━━━ LISTED ENTRIES

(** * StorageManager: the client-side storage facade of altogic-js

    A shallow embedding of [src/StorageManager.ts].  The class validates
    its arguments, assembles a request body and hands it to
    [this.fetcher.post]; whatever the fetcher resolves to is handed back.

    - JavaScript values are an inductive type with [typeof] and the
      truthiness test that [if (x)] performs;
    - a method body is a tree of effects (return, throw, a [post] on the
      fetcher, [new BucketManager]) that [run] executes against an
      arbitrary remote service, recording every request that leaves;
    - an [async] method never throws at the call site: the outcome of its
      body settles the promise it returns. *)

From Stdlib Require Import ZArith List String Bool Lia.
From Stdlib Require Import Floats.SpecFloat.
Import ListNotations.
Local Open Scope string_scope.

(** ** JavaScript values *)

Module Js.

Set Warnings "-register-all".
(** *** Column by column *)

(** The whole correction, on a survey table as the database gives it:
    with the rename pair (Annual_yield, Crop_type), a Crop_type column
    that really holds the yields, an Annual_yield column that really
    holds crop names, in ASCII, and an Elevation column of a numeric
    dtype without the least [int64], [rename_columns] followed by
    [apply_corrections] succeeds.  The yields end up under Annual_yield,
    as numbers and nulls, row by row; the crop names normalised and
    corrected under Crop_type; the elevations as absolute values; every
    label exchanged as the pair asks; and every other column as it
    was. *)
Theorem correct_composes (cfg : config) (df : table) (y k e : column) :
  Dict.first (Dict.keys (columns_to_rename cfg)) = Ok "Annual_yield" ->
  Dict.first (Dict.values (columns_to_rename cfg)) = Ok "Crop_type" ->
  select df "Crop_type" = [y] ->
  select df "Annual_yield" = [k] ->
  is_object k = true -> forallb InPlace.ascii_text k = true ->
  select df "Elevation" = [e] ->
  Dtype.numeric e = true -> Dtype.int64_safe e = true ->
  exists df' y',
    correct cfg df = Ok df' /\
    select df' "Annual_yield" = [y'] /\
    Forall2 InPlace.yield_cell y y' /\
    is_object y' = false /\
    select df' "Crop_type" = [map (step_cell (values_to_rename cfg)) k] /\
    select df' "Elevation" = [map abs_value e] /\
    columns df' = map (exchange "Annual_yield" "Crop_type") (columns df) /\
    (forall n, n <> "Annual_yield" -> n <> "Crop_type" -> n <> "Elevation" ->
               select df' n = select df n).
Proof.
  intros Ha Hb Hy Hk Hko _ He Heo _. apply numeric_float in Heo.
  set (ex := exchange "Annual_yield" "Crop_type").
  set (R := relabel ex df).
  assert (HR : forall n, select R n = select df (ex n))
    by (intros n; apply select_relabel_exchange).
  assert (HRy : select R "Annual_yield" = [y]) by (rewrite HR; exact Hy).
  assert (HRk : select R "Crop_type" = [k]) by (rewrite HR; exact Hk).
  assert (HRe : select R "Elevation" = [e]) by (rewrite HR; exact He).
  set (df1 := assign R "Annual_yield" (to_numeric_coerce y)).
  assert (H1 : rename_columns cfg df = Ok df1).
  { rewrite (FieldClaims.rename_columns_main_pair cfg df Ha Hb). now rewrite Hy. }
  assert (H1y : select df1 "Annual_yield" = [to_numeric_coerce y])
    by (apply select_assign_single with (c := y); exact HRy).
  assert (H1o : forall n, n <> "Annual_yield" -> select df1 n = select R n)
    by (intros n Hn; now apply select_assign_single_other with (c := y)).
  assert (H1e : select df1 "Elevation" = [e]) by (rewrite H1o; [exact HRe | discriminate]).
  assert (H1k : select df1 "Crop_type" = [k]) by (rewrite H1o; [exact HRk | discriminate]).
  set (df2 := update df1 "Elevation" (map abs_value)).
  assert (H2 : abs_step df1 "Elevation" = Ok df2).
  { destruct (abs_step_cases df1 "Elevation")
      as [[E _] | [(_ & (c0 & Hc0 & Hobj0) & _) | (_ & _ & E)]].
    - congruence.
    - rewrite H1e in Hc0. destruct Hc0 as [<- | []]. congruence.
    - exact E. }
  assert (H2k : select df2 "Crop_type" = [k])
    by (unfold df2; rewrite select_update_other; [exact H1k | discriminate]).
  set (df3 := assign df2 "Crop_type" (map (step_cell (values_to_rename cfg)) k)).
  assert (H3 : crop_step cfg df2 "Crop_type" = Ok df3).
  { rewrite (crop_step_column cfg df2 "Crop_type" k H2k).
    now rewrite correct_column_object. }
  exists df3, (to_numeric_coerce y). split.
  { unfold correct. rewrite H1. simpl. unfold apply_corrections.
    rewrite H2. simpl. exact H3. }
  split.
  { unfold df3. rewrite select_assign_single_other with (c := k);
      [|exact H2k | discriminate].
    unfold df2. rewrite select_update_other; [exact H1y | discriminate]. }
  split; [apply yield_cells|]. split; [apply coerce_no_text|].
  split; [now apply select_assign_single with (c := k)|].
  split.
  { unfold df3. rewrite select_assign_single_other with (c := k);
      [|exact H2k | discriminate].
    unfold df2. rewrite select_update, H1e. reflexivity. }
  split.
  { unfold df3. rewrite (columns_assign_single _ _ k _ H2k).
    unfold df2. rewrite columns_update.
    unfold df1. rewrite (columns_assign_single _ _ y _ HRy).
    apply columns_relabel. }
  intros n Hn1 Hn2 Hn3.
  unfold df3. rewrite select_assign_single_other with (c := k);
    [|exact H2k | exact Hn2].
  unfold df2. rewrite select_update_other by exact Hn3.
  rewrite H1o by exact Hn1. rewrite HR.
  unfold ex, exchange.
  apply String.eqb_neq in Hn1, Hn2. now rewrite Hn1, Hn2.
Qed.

━━━━━━

* _WORK TASK_
Please report every line in the entries above that holds the string "simpl".

* _SOLUTION FOR THIS TASK_
  { unfold correct. rewrite H1. simpl. unfold apply_corrections.
    rewrite H2. simpl. exact H3. }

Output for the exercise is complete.